A fair warning before we get started: We’ll be discussing both novel and whole-series themes, narrative arcs that run across the entire series, and foreshadowing. Note: The summary of events will be free of major spoilers and we’re going to try keeping the reader comments the same. A spoiler thread has been set up for outright Malazan spoiler discussion.

Just a quick note: Those who have flicked ahead will be aware of what a behemoth of a chapter twenty-five is. Under instruction from Bill—who has said that we won’t do the chapter sufficient justice if we cram it all into one discussion post—we are splitting it into two. As a heads up the first post will end at the point where Trull encounters the Ceda. (Bill’s words, so I hope that makes it fully understandable to you all!)

Chapter Twenty-Four


Mosag’s demon senses a “heart” of power under the city that would allow it to break its bonds. It thinks how silly mortals were, rushing here and there, as it realizes its own intelligence is somehow burgeoning.


Selush fixes up Shurq at Tehol’s then leaves. Shurq and Tehol look off to the Edur fleet and where the battle had been. Shurq leaves, each of them warning the other about Eberict.


Ezgara sleeps on the throne, exhausted, with Nisall there. Chancellor Triban Gnol had left earlier, as had Moroch Nevath. First Eunuch Nifadas took charge of the palace soldiers, the Ceda had set himself on the King’s Path, and Eberict was using his soldiers in the city. Nifadas tells Brys it is their “last day,” and Brys says there’s no reason to assume the Edur will kill him. Brys tells Nisall to rest. Brys finds Eberict standing over the Ceda (still on his tile) with drawn sword and warns him against killing the Ceda. Eberict says it would be a mercy but withdraws when Brys stands against it. Eberict tells Brys he has “other tasks” and when Brys clearly considers killing him, Eberict says that merely confirms his suspicions and leaves. Brys cannot do anything to stop him, though he worries he is going after Tehol.


Bugg looks down on the Edur army and fleet from the wall. He mocks an artist “painting” the scene, though the artist doesn’t really get the sarcasm. Bugg finds Brizad/the Errant outside the temple where the Pack has settled. Brizad says the mortal he’d requested hadn’t shown up and his own aspect prevents him from acting directly. Bugg agrees to send someone to him, then leaves to find Iron Bars and the Crimson Guard, whose new employer is Shand. He tells them he needs them to kill the D’ivers god of the Jheck and Iron Bars replies they’ve crossed paths with Soletaken before.


Trull, Rhulad, Mosag, and others enter the city, Mosag telling Rhulad the Ceda is now where around, and they’ll have to fight to reach the Eternal Domicile. Rhulad is happy there will be actual fighting and sends Udinaas to safety with Uruth. Trull thinks Mosag is hiding something.


Hull hopes the city soldiers capitulate quickly to save lives. He thinks Brys’ death is inevitable though as King’s Champion. He heads for Tehol’s to try and explain things, to seek “something like forgiveness.”


Udinaas waits with Uruth and Mayen, then suddenly senses the Wyval coming to life inside him.


B’nagga leads the Jheck into Letheras as Soletaken wolves, heading for the Pack. They plan on taking over and creating an empire of Soletaken, killing all the Edur.


Moroch Nevath holds a main bridge, having decided not to do what Brizad had asked, skeptical of his claims. Rhulad approaches and Nevath challenges him.

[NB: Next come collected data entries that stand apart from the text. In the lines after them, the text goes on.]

(** * Review workflow of kb-curator-standalone

    A shallow embedding of the document/chunk review pipeline:
    [src/src/lib/api/gemini-processor.ts] (processAndStoreDocument,
    enrichChunkMetadata, getChunksForReview, approveChunk, rejectChunk,
    saveChunkDraft, submitDocument), the enrichment call [enrichChunk] of
    [src/unnamed/part_002] (the flowise module), the role check [isRole] of
    [src/src/hooks/useAuth.tsx] and the [approve-document] request of the
    admin edge function [src/supabase/functions/admin-api/index.ts].

    The hosted store is a record of tables, each a list of rows.  A
    supabase [update(...).eq('id', x)] rewrites every row whose column
    matches; [.single()] yields a row only when exactly one row matches.
    Store faults the source checks ([if (error) ...]) are explicit inputs of
    the operations.  A thrown JS [Error] is modelled by its message. *)

From Stdlib Require Import String Ascii List Bool Arith Lia QArith Sorted Permutation.
Import ListNotations.
Close Scope Q_scope.
Open Scope nat_scope.
Open Scope list_scope.
Open Scope string_scope.
Set Warnings "-register-all".

(* ------------------------------------------------------------------ *)
(** ** JS values and objects *)

(** A JSON value as it sits in an [ai_metadata] column. *)
Inductive jval : Type :=
| JNull
| JBool (b : bool)
| JNum (q : Q)
| JStr (s : string)
| JArr (xs : list jval)
| JObj (o : list (string * jval)).

(** JS truthiness: [null], [false], [0] and [""] are falsy. *)
Definition truthy (v : jval) : bool :=
  match v with
  | JNull => false
  | JBool b => b
  | JNum q => negb (Qeq_bool q 0)
  | JStr s => negb (String.eqb s "")
  | JArr _ | JObj _ => true
  end.

(** A property read [o.k] yields [undefined] (here [None]) or a value. *)
Definition truthy_opt (v : option jval) : bool :=
  match v with Some x => truthy x | None => false end.

(** JS [a || b] on possibly-undefined operands. *)
Definition jor (a b : option jval) : option jval :=
  if truthy_opt a then a else b.

(** A plain JS object: its own keys in insertion order. *)
Definition obj := list (string * jval).

Fixpoint obj_get (k : string) (o : obj) : option jval :=
  match o with
  | [] => None
  | (k', v) :: o' => if String.eqb k k' then Some v else obj_get k o'
  end.
(** X6: when the session returns the logits of all positions, [vocabSize]
    for each of the ids, the slice of a pass is the block of the last
    position: the last [vocabSize] logits. *)
Theorem lastLogits_is_last_block (logits : list Q) (n V : nat) :
  (1 <= n)%nat ->
  length logits = (n * V)%nat ->
  let lastPositionOffset := ((Z.of_nat n - 1) * Z.of_nat V)%Z in
  js_slice logits lastPositionOffset (lastPositionOffset + Z.of_nat V)%Z
  = drop ((n - 1) * V) logits /\
  length (js_slice logits lastPositionOffset (lastPositionOffset + Z.of_nat V)%Z) = V.
Proof.
  intros Hn Hlen off. unfold js_slice.
  assert (off = Z.of_nat ((n - 1) * V)) as Hoff by (unfold off; nia).
  assert (((n - 1) * V + V)%nat = length logits) as Hsum by nia.
  set (m := ((n - 1) * V)%nat) in *. clearbody m off. subst off.
  rewrite !rel_index_nonneg by lia.
  rewrite Z2Nat.inj_add, !Nat2Z.id by lia.
  rewrite Hsum, Nat.min_id, (Nat.min_l m) by lia.
  assert (take (length logits - m) (drop m logits) = drop m logits) as ->.
  { apply take_ge. rewrite length_drop. lia. }
  split; [reflexivity |]. rewrite length_drop. lia.
Qed.

Lemma lastLogits_is_last_block_witness :
  js_slice [1; 2; 3; 4; 5; 6] ((Z.of_nat 2 - 1) * Z.of_nat 3)
    ((Z.of_nat 2 - 1) * Z.of_nat 3 + Z.of_nat 3) = [4; 5; 6].
Proof.
  apply (lastLogits_is_last_block [1; 2; 3; 4; 5; 6] 2 3); [lia | reflexivity].
Defined.

Lemma sampleFromLogits_single exp u u' (l : list Q) :
  (length l <= 1)%nat -> sampleFromLogits exp u l = sampleFromLogits exp u' l.
Proof.
  intros Hl. destruct l as [| x [| y l]]; [reflexivity | | cbn [length] in Hl; lia].
  unfold sampleFromLogits. cbn [map sample_loop length].
  destruct (Qle_bool _ _); destruct (Qle_bool _ _); reflexivity.
Qed.

Section MoreRunFacts.

Variable exp : Q -> Q.
Variable run : list Z -> option (list Q).
Variable meta : GenerativeMetadata.
Variables (temperature_ : Q) (topK_ : nat) (minConfidence_ repetitionPenalty_ : Q).

Let steps := run_steps exp run meta temperature_ topK_ minConfidence_ repetitionPenalty_.
Let step1 := gen_step exp run meta temperature_ topK_ minConfidence_ repetitionPenalty_.
Let cands := candidates meta temperature_ topK_ repetitionPenalty_.

Lemma candidates_length zs logits :
  (length (topk_logits (cands zs logits)) <= topK_)%nat /\
  length (indices (cands zs logits)) = length (topk_logits (cands zs logits)).
Proof.
  subst cands. unfold candidates, topKFilter. cbn [indices topk_logits].
  rewrite !length_map, length_take. lia.
Qed.

Lemma gen_step_greedy aborted u u' ids :
  (topK_ <= 1)%nat -> step1 aborted u ids = step1 aborted u' ids.
Proof.
  intros Hk. subst step1. unfold gen_step.
  destruct aborted; [reflexivity |].
  destruct (to_bigints ids) as [zs |]; [| reflexivity].
  destruct (run zs) as [logits |]; [| reflexivity].
  destruct (_ && _); [reflexivity |]. cbv zeta.
  rewrite (sampleFromLogits_single exp u u'); [reflexivity |].
  pose proof (candidates_length zs logits) as [H _]. subst cands. lia.
Qed.

Lemma run_steps_greedy aborted draw draw' remaining step ids :
  (topK_ <= 1)%nat ->
  steps aborted draw remaining step ids = steps aborted draw' remaining step ids.
Proof.
  intros Hk. subst steps. revert step ids.
  induction remaining as [| r IH]; intros step ids; cbn [run_steps]; [reflexivity |].
  fold step1. rewrite (gen_step_greedy (aborted step) (draw step) (draw' step) ids Hk).
  destruct (step1 _ _ _) as [t ids' | e]; [| reflexivity].
  rewrite IH. reflexivity.
Qed.

Lemma run_steps_prefix aborted draw n m step ids :
  (steps aborted draw n step ids).1
  = take n (steps aborted draw (n + m) step ids).1.
Proof.
  subst steps. revert step ids.
  induction n as [| n IH]; intros step ids; cbn [run_steps Nat.add fst].
  - rewrite take_0. reflexivity.
  - destruct (gen_step _ _ _ _ _ _ _ _ _ _) as [t ids' | e].
    + specialize (IH (S step) ids').
      destruct (run_steps _ _ _ _ _ _ _ _ _ n _ _) as [rest e].
      destruct (run_steps _ _ _ _ _ _ _ _ _ (n + m)%nat _ _) as [rest' e'].
      cbn [fst take] in *. rewrite IH. reflexivity.
    + cbn [fst]. rewrite take_nil. reflexivity.
Qed.







End MoreRunFacts.

(** X7: with [topK] at most 1 the stream does not depend on the random
    draws: two runs that differ only in what [Math.random()] returns
    yield the same tokens and end the same way. *)
Theorem generate_greedy_deterministic (exp : Q -> Q) (engine : AutocompleteEngine)
    (aborted : nat -> bool) (draw draw' : nat -> Q)
    (inputIds : list Z) (options : GenerateOptions) :
  (forall meta, metadata engine = Some meta ->
     (default (top_k (generation_defaults meta)) (topK options) <= 1)%nat) ->
  generate exp engine aborted draw inputIds options
  = generate exp engine aborted draw' inputIds options.
Proof.
  intros Hk. unfold generate.
  destruct (session engine) as [run |]; [| reflexivity].
  destruct (metadata engine) as [meta |]; [| reflexivity].
  apply run_steps_greedy. apply Hk. reflexivity.
Qed.

Lemma generate_greedy_deterministic_witness :
  let options := {| maxNewTokens := None; temperature := None; topK := Some 1%nat;
                    minConfidence := None; repetitionPenalty := None |} in
  generate exp_poly demo_engine never_raised (fun _ => 1 # 2) [2%Z] options
  = generate exp_poly demo_engine never_raised (fun _ => 0) [2%Z] options.
Proof.
  intros options.
  apply (generate_greedy_deterministic exp_poly demo_engine never_raised
           (fun _ => 1 # 2) (fun _ => 0) [2%Z] options).
  intros meta H. injection H as <-. cbn. lia.
Defined.

(** The options with [maxNewTokens] set. *)
Definition with_maxNewTokens (n : nat) (options : GenerateOptions) : GenerateOptions :=
  {| maxNewTokens := Some n; temperature := temperature options;
     topK := topK options; minConfidence := minConfidence options;
     repetitionPenalty := repetitionPenalty options |}.

(** X8: a larger [maxNewTokens] only extends the stream: under the same
    signal reads and draws, the stream for [n] is the first [n] tokens of
    the stream for [n + m]. *)
Theorem generate_prefix (exp : Q -> Q) (engine : AutocompleteEngine)
    (aborted : nat -> bool) (draw : nat -> Q)
    (inputIds : list Z) (options : GenerateOptions) (n m : nat) :
  (generate exp engine aborted draw inputIds (with_maxNewTokens n options)).1
  = take n
      (generate exp engine aborted draw inputIds
         (with_maxNewTokens (n + m) options)).1.
Proof.
  unfold generate.
  destruct (session engine) as [run |]; [| cbn [fst]; by rewrite take_nil].
  destruct (metadata engine) as [meta |]; [| cbn [fst]; by rewrite take_nil].
  cbn [with_maxNewTokens maxNewTokens temperature topK minConfidence
       repetitionPenalty default from_option id].
  apply run_steps_prefix.
Qed.



Example generate_no_candidates :
  generate exp_poly demo_engine never_raised (fun _ => 1 # 2) [2%Z]
    {| maxNewTokens := Some 4%nat; temperature := None; topK := Some 0%nat;
       minConfidence := None; repetitionPenalty := None |}
  = ([Undefined], Faulted).
Proof. vm_compute. reflexivity. Qed.

End Generation.

(** ** Strings and the character classes of the regular expressions *)

Module Text.

(** The code points of a string literal. *)
Definition str (s : String.string) : list N :=
  map Ascii.N_of_ascii (String.list_ascii_of_string s).

Arguments str s%_string.

(** [\s]: white space and line terminators. *)
Definition is_space (c : N) : bool :=
  ((9 <=? c) && (c <=? 13) || (c =? 32) || (c =? 160) || (c =? 5760)
   || (8192 <=? c) && (c <=? 8202) || (c =? 8232) || (c =? 8233)
   || (c =? 8239) || (c =? 8287) || (c =? 12288) || (c =? 65279))%N.

(** [[\r\n]]. *)
Definition is_newline (c : N) : bool := ((c =? 13) || (c =? 10))%N.

(** The longest prefix of characters in a class, and what follows it. *)
Fixpoint span (p : N -> bool) (s : list N) : list N * list N :=
  match s with
  | [] => ([], [])
  | c :: s' =>
      if p c then let '(a, b) := span p s' in (c :: a, b) else ([], s)
  end.

(** [s.replace(/[\r\n]+/g, " ")]: one space for each run of line
    breaks; [in_run] tells that the character before was one of the run. *)
Fixpoint flatten_from (in_run : bool) (s : list N) : list N :=
  match s with
  | [] => []
  | c :: s' =>
      if is_newline c then
        if in_run then flatten_from true s' else 32%N :: flatten_from true s'
      else c :: flatten_from false s'
  end.

Definition flatten_newlines (s : list N) : list N := flatten_from false s.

Bugg and the Crimson Guard arrive where Brizad waits outside the temple. The Guard enters and the sound of battle ensues.


Rhulad accepts Nevath’s challenge.


Nevath is surprised by Rhulad’s speed. The two kill each other. Dying, Nevath is asked if he is truly the King’s Champion as the Letherii soldiers had yelled, and Nevath thinks no, liking the thought as he dies of them still having to face Brys.


Rhulad comes back to life and calls for Udinaas, caught in “madness and terror.”


Uruth hears Rhulad’s scream and looks for Udinaas who has disappeared. Mayen runs out into the city. Uruth orders men to find Udinaas, thinking he has betrayed Rhulad.


Kettle hears the fighting and is scared and also worried that the five Tarthenal gods are almost free. She gets dragged down by Silchas, finding herself on the bank of a swamp. Silchas points out the swords behind her and then is dragged down himself by Sheltatha Lore. Kettle gets the swords and waits at the edge of the swamp.


The Wyval moves Udinaas through the city, killing some Soletaken Jheck on the way, heading toward where his “master needed him. Needed him now.”


The Errant tells Bugg he keeps “nudging” the wolves away from the temple, though he is helped by some “other opposition” to them. The Guardsmen exit, one dead, all wounded. The Errant heals them. Iron Bars complains they’d expected wolves and instead got some kind of “lizard cats.” B’nagga attacks Brizad suddenly, but Iron Bars steps in and kills the Soletaken. The Errant is impressed and more so when Bugg tells him the Guard escaped Assail. They’re about to leave when Bugg says there is going to be more trouble (the Tarthenal gods) and Iron Bars agrees to go with him while the others get back to the ship. Bugg tells him it’s going to be tough and Iron Bars asks Corlo to find them once he gets the others to the ship safely. The Errant says he has another task though he’ll be with them “in spirit.” Before leaving, he asks Iron Bars how many Avowed there are. Iron Bars answers a few hundred and when the Errant wonders if they are scattered around Iron Bars responds “For the moment.”


Brys notes the howling has stopped outside, then hears the Ceda laugh.


The demon moves for the cave and tunnel where it senses the power and ends up in the huge cavern under Settle Lake.


Brys hears the Ceda say “Now, friend Bugg.”


Bugg stops and tells Iron Bars to find Kettle and says he has to do something first. He calls in his mind for the Jaghut witch and says it is time for her to repay his favor. She says she’s will and calls him “clever,” to which he says he can’t take all the credit for this plan.


The demon reaches for the power which fades to nothing. The Ceda says, “Got you,” and the demon realized it was all illusion and it is now sealed in by ice.


Ursto Hoobutt and his “sometime lover” Pinosel sit drunken on a bench at Settle Lake. She tells him to marry her and he’s about to say he will when Settle Lake freezes over when, miraculously, it does (coming with a strange thump from below) and so he agrees.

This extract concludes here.